*PROBLEM STATEMENT*: The reply should be an exact transcription of every record.

*AVAILABLE RECORDS*:
(** X13. Without CUDA the runner never selects a device other than
    a CPU: the name it hands to [torch.device] then holds [cpu].  With
    CUDA, a device that is asked for is the one selected. *)
Theorem select_device_cpu (device : option (list N)) (d : list N) :
  contains (u "cpu") (TrOCRRunner.select_device device false) = true ∧
  (d ≠ [] → TrOCRRunner.select_device (Some d) true = d) ∧
  TrOCRRunner.select_device None true = u "cuda" ∧
  TrOCRRunner.select_device (Some []) true = u "cuda".
Proof.
  split; [|split; [|done]].
  - destruct device as [[|c d']|]; unfold TrOCRRunner.select_device;
      [by vm_compute| |by vm_compute].
    cbn [orb].
    destruct (contains (u "cpu") (c :: d')) eqn:E; [exact E | by vm_compute].
  - intros Hd. by destruct d.
Qed.

(** X14. The row [process_file] returns: its cleaned text is the
    cleaning of its raw text, and its match flag is 1 exactly when the
    image could be opened and the cleaned text equals the expected text.
    A file whose expected text holds whitespace or a character of the
    symbol table is therefore never reported as a match, and a file that
    cannot be opened gives the row with empty texts and flag 0. *)
Theorem process_file_row {image : Type} (enable_clean : bool)
    (clean_fn : image → outcome image) (recognize : image → list N)
    (name stem : list N) (opened : outcome image) (r : TrOCRRunner.row) :
  TrOCRRunner.process_file enable_clean clean_fn recognize name stem opened = Ok r →
  TrOCRRunner.file r = name ∧ TrOCRRunner.expected r = stem ∧
  TrOCRRunner.clean r = TrOCRRunner.ocr_clean_of (TrOCRRunner.ocr r) ∧
  (TrOCRRunner.matched r = 1%Z ↔
   (∃ img, opened = Ok img) ∧ TrOCRRunner.clean r = stem) ∧
  (TrOCRRunner.matched r = 0%Z ↔
   ¬ ((∃ img, opened = Ok img) ∧ TrOCRRunner.clean r = stem)) ∧
  (∀ c, c ∈ stem →
        TrOCRRunner.SYMBOL_MAP !! c ≠ None ∨ isspace c = true →
        TrOCRRunner.matched r = 0%Z) ∧
  (∀ e, opened = Raise e → r = TrOCRRunner.Row name stem [] [] 0).
Proof.
  unfold TrOCRRunner.process_file. destruct opened as [img|e].
  - destruct (TrOCRRunner.run_ocr enable_clean clean_fn recognize img)
      as [ocr_raw|e]; [|done].
    intros [= <-]. simpl.
    split; [done|]. split; [done|]. split; [done|].
    case_bool_decide as Heq; simpl.
    + split; [split; [intros _; split; [by eexists | done] | done]|].
      split; [split; [done | intros Hn; destruct Hn; split; [by eexists | done]]|].
      split; [|done].
      intros c Hc Hbad. exfalso. rewrite <- Heq in Hc.
      apply ocr_clean_chars in Hc as [Hmap Hsp].
      destruct Hbad as [Hbad|Hbad]; [done | congruence].
    + split; [split; [done | by intros [_ ?]]|].
      split; [split; [by intros _ [_ ?] | done]|].
      split; [done|]. done.
  - intros [= <-]. simpl.
    split; [done|]. split; [done|]. split; [done|].
    split; [split; [done | by intros [[img [=]] _]]|].
    split; [split; [by intros _ [[img [=]] _] | done]|].
    split; [done|]. by intros e' _.
Qed.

*TASK OUTPUT*:
(** X13. Without CUDA the runner never selects a device other than
    a CPU: the name it hands to [torch.device] then holds [cpu].  With
    CUDA, a device that is asked for is the one selected. *)
Theorem select_device_cpu (device : option (list N)) (d : list N) :
  contains (u "cpu") (TrOCRRunner.select_device device false) = true ∧
  (d ≠ [] → TrOCRRunner.select_device (Some d) true = d) ∧
  TrOCRRunner.select_device None true = u "cuda" ∧
  TrOCRRunner.select_device (Some []) true = u "cuda".
Proof.
  split; [|split; [|done]].
  - destruct device as [[|c d']|]; unfold TrOCRRunner.select_device;
      [by vm_compute| |by vm_compute].
    cbn [orb].
    destruct (contains (u "cpu") (c :: d')) eqn:E; [exact E | by vm_compute].
  - intros Hd. by destruct d.
Qed.

(** X14. The row [process_file] returns: its cleaned text is the
    cleaning of its raw text, and its match flag is 1 exactly when the
    image could be opened and the cleaned text equals the expected text.
    A file whose expected text holds whitespace or a character of the
    symbol table is therefore never reported as a match, and a file that
    cannot be opened gives the row with empty texts and flag 0. *)
Theorem process_file_row {image : Type} (enable_clean : bool)
    (clean_fn : image → outcome image) (recognize : image → list N)
    (name stem : list N) (opened : outcome image) (r : TrOCRRunner.row) :
  TrOCRRunner.process_file enable_clean clean_fn recognize name stem opened = Ok r →
  TrOCRRunner.file r = name ∧ TrOCRRunner.expected r = stem ∧
  TrOCRRunner.clean r = TrOCRRunner.ocr_clean_of (TrOCRRunner.ocr r) ∧
  (TrOCRRunner.matched r = 1%Z ↔
   (∃ img, opened = Ok img) ∧ TrOCRRunner.clean r = stem) ∧
  (TrOCRRunner.matched r = 0%Z ↔
   ¬ ((∃ img, opened = Ok img) ∧ TrOCRRunner.clean r = stem)) ∧
  (∀ c, c ∈ stem →
        TrOCRRunner.SYMBOL_MAP !! c ≠ None ∨ isspace c = true →
        TrOCRRunner.matched r = 0%Z) ∧
  (∀ e, opened = Raise e → r = TrOCRRunner.Row name stem [] [] 0).
Proof.
  unfold TrOCRRunner.process_file. destruct opened as [img|e].
  - destruct (TrOCRRunner.run_ocr enable_clean clean_fn recognize img)
      as [ocr_raw|e]; [|done].
    intros [= <-]. simpl.
    split; [done|]. split; [done|]. split; [done|].
    case_bool_decide as Heq; simpl.
    + split; [split; [intros _; split; [by eexists | done] | done]|].
      split; [split; [done | intros Hn; destruct Hn; split; [by eexists | done]]|].
      split; [|done].
      intros c Hc Hbad. exfalso. rewrite <- Heq in Hc.
      apply ocr_clean_chars in Hc as [Hmap Hsp].
      destruct Hbad as [Hbad|Hbad]; [done | congruence].
    + split; [split; [done | by intros [_ ?]]|].
      split; [split; [by intros _ [_ ?] | done]|].
      split; [done|]. done.
  - intros [= <-]. simpl.
    split; [done|]. split; [done|]. split; [done|].
    split; [split; [done | by intros [[img [=]] _]]|].
    split; [split; [by intros _ [[img [=]] _] | done]|].
    split; [done|]. by intros e' _.
Qed.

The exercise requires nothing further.